L'article 23 du projet de loi réforme le financement des établissements de santé en diminuant la part reposant sur la tarification à l'activité (T2A). Créée par la LFSS pour 2004, la T2A consiste en un paiement, par l'assurance maladie, d'un tarif préalablement défini appliqué à chaque séjour effectué par un patient dans un établissements de santé, les types de séjours, et les financements associés étant classés en « groupes homogènes de séjours » correspondant, chacun, à un « groupe homogène de malades ».

Si la T2A a eu des effets positifs sur la connaissance et la maîtrise des coûts, elle a également fait l'objet de critiques nombreuses, comme constituant un financement décorrélé des objectifs de santé publique et comme incitant à une recherche de rentabilité parfois contraire à l'amélioration de la qualité des soins et des conditions de travail des professionnels.

Surtout, la T2A s'est prêtée, dans le cadre de la régulation des dépenses de l'assurance maladie par le biais de l'Ondam, à une régulation prix-volume conduisant à sous-tarifer les actes médicaux pour respecter l'objectif voté en LFSS, résultant en une fragilisation de la situation financière des hôpitaux, comme a pu le constater la commission d'enquête sur la situation des hôpitaux au Sénat10(*).
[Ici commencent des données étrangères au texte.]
(* ===== verification/MallocKernel.v ===== *)
(** * The allocator over the system call

    [sbrk] of [src/userland/syscalls.c] is the system call SYS_SBRK.  The state of
    the kernel in which a user task runs has the contract of [LibcMalloc.Brk], so
    that the properties of [malloc] hold for programs that run on this kernel. *)

From S2P Require Import Prelude KHeap Pmm Paging PhysMem Vfs Loader Task Syscall SyscallSpec LibcMalloc.

Section kernel_brk.
Context {K H N V : Type} `{!KHeap H} `{!NetSockets N} `{!NetOps N} `{!VgaOps V}.
Notation SS := (sys K H N V).

(** [sbrk(increment)]: the word that the call returns. *)
Definition sys_sbrk (increment : Z) (s : SS) : Z * SS :=
  match syscall_handler SYS_SBRK (u32 increment) 0 0 s with
  | Some (SRet v, s') => (v, s')
  | _ => (SBRK_FAIL, s)
  end.

Definition task_top (s : SS) : Z :=
  match k_current (s_kern s) ≫= λ c, k_tasks (s_kern s) !! c with Some t => current_brk t | None => 0 end.

(** A user address below the end of the heap that the processor translates, for the
    user and for writing. *)
Definition heap_byte (s : SS) (a : Z) : Prop :=
  user_va a ∧ a < page_up (task_top s) ∧ ∃ pa, translate (pg_mem (s_paging s)) (pg_cr3 (s_paging s)) a = Some (pa, 7).

(** A user task runs whose program lies in the user region and whose heap is mapped. *)
Definition runs_user (s : SS) : Prop :=
  ∃ c t d, user_task s c t d ∧ user_va (t_user_brk_min t) ∧ user_va (t_user_brk t) ∧
           ∀ a, t_user_brk_min t ≤ a < page_up (current_brk t) → heap_byte s a.

Lemma task_top_eq s c t d : user_task s c t d → task_top s = current_brk t.
Proof. intros [Hc Ht _ _ _ _ _]. unfold task_top. rewrite Hc. cbn [mbind option_bind]. by rewrite Ht. Qed.

Lemma handler_sbrk (s : SS) n : syscall_handler SYS_SBRK n 0 0 s = (v ← sys_do_sbrk (s32 n); ret v) s.
Proof. done. Qed.

Lemma sbrk_negative (s : SS) c t d n : user_task s c t d → n < 0 → sys_do_sbrk n s = Some (ERR, s).
Proof.
  intros [Hc Ht Hk Hd _ _ _] Hn. unfold sys_do_sbrk, mbind, M_bind, get, s_current, task_current. rewrite Hc. cbn [mbind option_bind].
  rewrite Ht, Hk, Hd. by rewrite (proj2 (Z.ltb_lt _ _)).
Qed.

(** The task keeps running after the call, with another break. *)
Lemma user_task_after (s : SS) c t d p' t' : user_task s c t d → confined d (s_paging s) p' →
  t_is_kernel t' = t_is_kernel t → t_page_dir t' = t_page_dir t →
  user_task (with_kern (with_tasks (<[c := t']> (k_tasks (s_kern s))) (with_paging p' (s_kern s))) s) c t' d.
Proof.
  intros [Hc Ht Hk Hd Hw Hs Hr] HC Ek Ed. split.
  - done.
  - apply list_lookup_insert_eq. by eapply lookup_lt_Some.
  - congruence.
  - congruence.
  - apply HC.
  - apply HC.
  - destruct (cf_globals _ _ _ HC) as (_ & _ & _ & _ & E). change (s_paging _) with p'. congruence.
Qed.

Lemma user_task_paging (s : SS) c t d p' : user_task s c t d → confined d (s_paging s) p' →
  user_task (with_kern (with_paging p' (s_kern s)) s) c t d.
Proof.
  intros [Hc Ht Hk Hd Hw Hs Hr] HC. split; try done; try apply HC.
  destruct (cf_globals _ _ _ HC) as (_ & _ & _ & _ & E). change (s_paging _) with p'. congruence.
Qed.

Lemma page_up_le x y : x ≤ y → page_up x ≤ page_up y.
Proof. intros Hx. unfold page_up. Z.div_mod_to_equations. lia. Qed.
Lemma page_up_ge x : x ≤ page_up x.
Proof. unfold page_up. Z.div_mod_to_equations. lia. Qed.

(** A byte of the heap stays one when its translation is kept and the break does not go down. *)
Lemma heap_byte_kept (s s' : SS) c t d a new : user_task s c t d → pg_cr3 (s_paging s') = d → task_top s ≤ task_top s' →
  (∀ va, is_u32 va → ¬ page_up (task_top s) ≤ va < page_up new →
     translate (pg_mem (s_paging s')) d va = translate (pg_mem (s_paging s)) d va) →
  heap_byte s a → heap_byte s' a.
Proof.
  intros [_ _ _ _ _ _ Hr] Hr' Htop Hout (Hva & Hlt & pa & Hpa). split; [done|]. pose proof (page_up_le _ _ Htop). split; [lia|].
  exists pa. rewrite Hr', Hout by (unfold user_va, USER_REGION_START, USER_REGION_END, is_u32 in *; lia). by rewrite <- Hr.
Qed.

Lemma sys_sbrk_ok (s : SS) n v s' : runs_user s → -2147483648 ≤ n < 2147483648 → sys_sbrk n s = (v, s') →
  runs_user s' ∧ (∀ a, heap_byte s a → heap_byte s' a) ∧
  (v = SBRK_FAIL ∧ task_top s' = task_top s ∨
   0 ≤ n ∧ v = task_top s ∧ task_top s' = task_top s + n ∧ ∀ a, task_top s ≤ a < task_top s + n → heap_byte s' a).
Proof.
  intros (c & t & d & Hu & Hmin & Hbrk & Hmap) Hn. unfold sys_sbrk. rewrite handler_sbrk, s32_u32, s32_small by done. unfold mbind, M_bind.
  destruct (decide (n < 0)) as [Hneg|Hpos].
  { rewrite (sbrk_negative s c t d n Hu Hneg). intros [= <- <-]. split; [by exists c, t, d|]. split; [done|]. by left. }
  destruct (sbrk_ok s c t d n Hu Hmin Hbrk ltac:(lia)) as (w & s1 & -> & HC & _ & _ & Hout & Hcase). unfold ret, mret, M_ret. intros [= <- <-].
  pose proof (task_top_eq s c t d Hu) as Htop. rewrite <- Htop in *.
  assert (Hr' : pg_cr3 (s_paging s1) = d).
  { destruct (cf_globals _ _ _ HC) as (_ & _ & _ & _ & ->). apply Hu. }
  unfold user_va, USER_REGION_START, USER_REGION_END in Hmin, Hbrk.
  destruct Hcase as [[-> Es]|(-> & Hlt & Es & Hfresh)].
  - assert (Hu1 : user_task s1 c t d) by (rewrite Es; by apply user_task_paging). pose proof (task_top_eq s1 c t d Hu1) as Htop1.
    assert (Hkept : ∀ a, heap_byte s a → heap_byte s1 a) by (intros a; apply (heap_byte_kept s s1 c t d a (task_top s + n)); (done || lia)).
    split; [|split; [done|left; split; [done|congruence]]]. exists c, t, d. split; [done|]. split; [done|]. split; [done|].
    intros a Ha. apply Hkept, Hmap. by rewrite <- Htop1, Htop1, <- Htop in Ha.
  - set (new := task_top s + n) in *. assert (Hle : t_user_brk_min t ≤ task_top s) by (rewrite Htop; unfold current_brk; lia).
    set (t1 := set_brk (t_user_brk_min t) new t). assert (Hu1 : user_task s1 c t1 d) by (rewrite Es; by apply (user_task_after s c t d)).
    assert (Htop1 : task_top s1 = new).
    { rewrite (task_top_eq s1 c t1 d Hu1). unfold current_brk. change (t_user_brk t1) with new. change (t_user_brk_min t1) with (t_user_brk_min t). unfold new. lia. }
    change USER_STACK_BASE_VADDR with 0xBFFF0000 in Hlt.
    assert (Hkept : ∀ a, heap_byte s a → heap_byte s1 a) by (intros a; apply (heap_byte_kept s s1 c t d a new); (done || (unfold new in *; lia))).
    assert (Hnew : ∀ a, task_top s ≤ a < page_up new → heap_byte s1 a).
    { intros a Ha. destruct (decide (a < page_up (task_top s))) as [Hlo|Hhi]; [apply Hkept, Hmap; lia|].
      destruct (Hfresh a ltac:(lia)) as (g & Hg & _). unfold heap_byte. rewrite Htop1, Hr'. split; [|split; [lia|by eexists]].
      unfold user_va, USER_REGION_START, USER_REGION_END. unfold page_up in Ha. split; [lia|]. Z.div_mod_to_equations. lia. }
    split; [|split; [done|right; split; [lia|split; [apply u32_small; unfold is_u32, new in *; lia|split; [done|]]]]].
    + exists c, t1, d. split; [done|]. split; [done|]. change (t_user_brk t1) with new. change (t_user_brk_min t1) with (t_user_brk_min t).
      split; [unfold user_va, USER_REGION_START, USER_REGION_END, new in *; lia|]. rewrite <- (task_top_eq s1 c t1 d Hu1), Htop1. intros a Ha.
      destruct (decide (a < task_top s)) as [Hlo|Hhi]; [|apply Hnew; lia]. apply Hkept, Hmap.
      pose proof (page_up_ge (task_top s)). lia.
    + intros a Ha. apply Hnew. pose proof (page_up_ge new). unfold new in *. lia.
Qed.

#[global] Program Instance kernel_brk : Brk SS := {|
  sbrk := sys_sbrk;
  top := task_top;
  brk_ok := runs_user;
  usable := heap_byte
|}.
Next Obligation.
  cbv beta. intros s (c & t & d & Hu & Hmin & Hbrk & _). rewrite (task_top_eq s c t d Hu). unfold current_brk, HEAP_LIMIT.
  unfold user_va, USER_REGION_START, USER_REGION_END in *. lia.
Qed.
Next Obligation. cbv beta. intros n s v s'. apply sys_sbrk_ok. Qed.
End kernel_brk.

(** C13 (safety): a program that runs on the kernel and uses [malloc], [calloc],
    [realloc] and [free] over the system call SYS_SBRK holds blocks with the contents
    that it stored; every byte of a block and of its header is translated by the page
    tables of the task for writing by the user, and blocks do not overlap. *)
Theorem malloc_on_kernel {K H N V} `{!KHeap H} `{!NetSockets N} `{!NetOps N} `{!VgaOps V} (s : heap_t (sys K H N V)) L p l :
  reach s L → L !! p = Some l →
  get_bytes (length l) p s = l ∧
  (∀ a, p - HDR ≤ a < p + Z.of_nat (length l) → user_va a ∧
     ∃ pa, translate (pg_mem (s_paging (brk s))) (pg_cr3 (s_paging (brk s))) a = Some (pa, 7)) ∧
  (∀ q k, L !! q = Some k → p ≠ q → p + Z.of_nat (length l) ≤ q - HDR ∨ q + Z.of_nat (length k) ≤ p - HDR).
Proof.
  intros (fl & Hi)%reach_inv Hp. pose proof (inv_ok _ _ _ Hi) as Hok. pose proof (inv_block _ _ _ _ _ Hi Hp) as Hbl.
  split; [by apply (inv_contents _ _ _ _ _ Hi)|]. split.
  - destruct (block_hdr _ _ _ _ Hok Hbl) as (_ & _ & x & Hx & _ & _ & _ & Hcap). intros a Ha.
    destruct (ho_usable _ _ Hok (p - HDR) x a Hx) as (H1 & _ & H2); [lia|]. done.
  - intros q k Hq Hne. apply (blocks_disjoint s fl); [done|done|by apply (inv_block _ L)|done].
Qed.

(** The task of [SyscallSpec] asks for 100 bytes. *)
Lemma malloc_on_kernel_witness : ∃ (s : heap_t (sys Z (set_heap 8) unit unit)) p l, reach s {[ p := l ]} ∧ length l = 100%nat ∧ user_va p ∧
  ∃ pa, translate (pg_mem (s_paging (brk s))) (pg_cr3 (s_paging (brk s))) p = Some (pa, 7).
Proof.
  set (s0 := mk_heap ∅ 0 ∅ demo_sys).
  assert (R0 : reach s0 ∅).
  { apply reach_init; [done|done|]. exists 1%nat, demo_task, 0x310000. split; [exact demo_user_task|].
    split; [vm_compute; split; [discriminate|reflexivity]|]. split; [vm_compute; split; [discriminate|reflexivity]|].
    intros a Ha. change (t_user_brk_min demo_task) with 0x402000 in Ha. change (page_up (current_brk demo_task)) with 0x402000 in Ha. lia. }
  assert (E : fst <$> malloc 100 s0 = Some 0x40200C) by (vm_compute; reflexivity).
  destruct (malloc 100 s0) as [[p s1]|] eqn:Em; [|discriminate E]. injection E as ->.
  assert (R1 : reach s1 {[0x40200C := get_bytes 100 0x40200C s1]}) by (eapply reach_step; [exact R0|by apply (cl_malloc s0 ∅ 100 0x40200C s1)]).
  exists s1, 0x40200C, (get_bytes 100 0x40200C s1). split; [exact R1|]. split; [apply get_bytes_length|].
  destruct (malloc_on_kernel s1 _ 0x40200C (get_bytes 100 0x40200C s1) R1) as (_ & K & _); [by rewrite lookup_singleton_eq|].
  apply K. rewrite get_bytes_length. unfold HDR. lia.
Defined.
L'article 23 propose donc de réduire la part des financements aujourd'hui issus de la tarification à l'activité pour évoluer vers un modèle de financement permettant de valoriser les 3 grandes catégories de soins suivants :

« Compartiments » de financement des établissements de santé
article 23 du PLFSS pour 2024

Source : annexe 9 du PLFSS pour 2024

L'étude d'impact de cet article indique que la mise en oeuvre de cette réforme « aura pour conséquence directe le développement de mesures dédiées à la coordination des parcours ainsi qu'aux dispositifs de prise en charge de populations vulnérables à hauteur de 12 millions d'euros » en 2024.


* 9 Loi n° 2023-270 du 14 avril 2023 de financement rectificative de la sécurité sociale pour 2023.

* 10 Rapport n° 587 fait par M. Bernard Jomier et Mme Catherine Deroche, au nom de la commission d'enquête sur la situation de l'hôpital et du système de santé en France, mars 2022.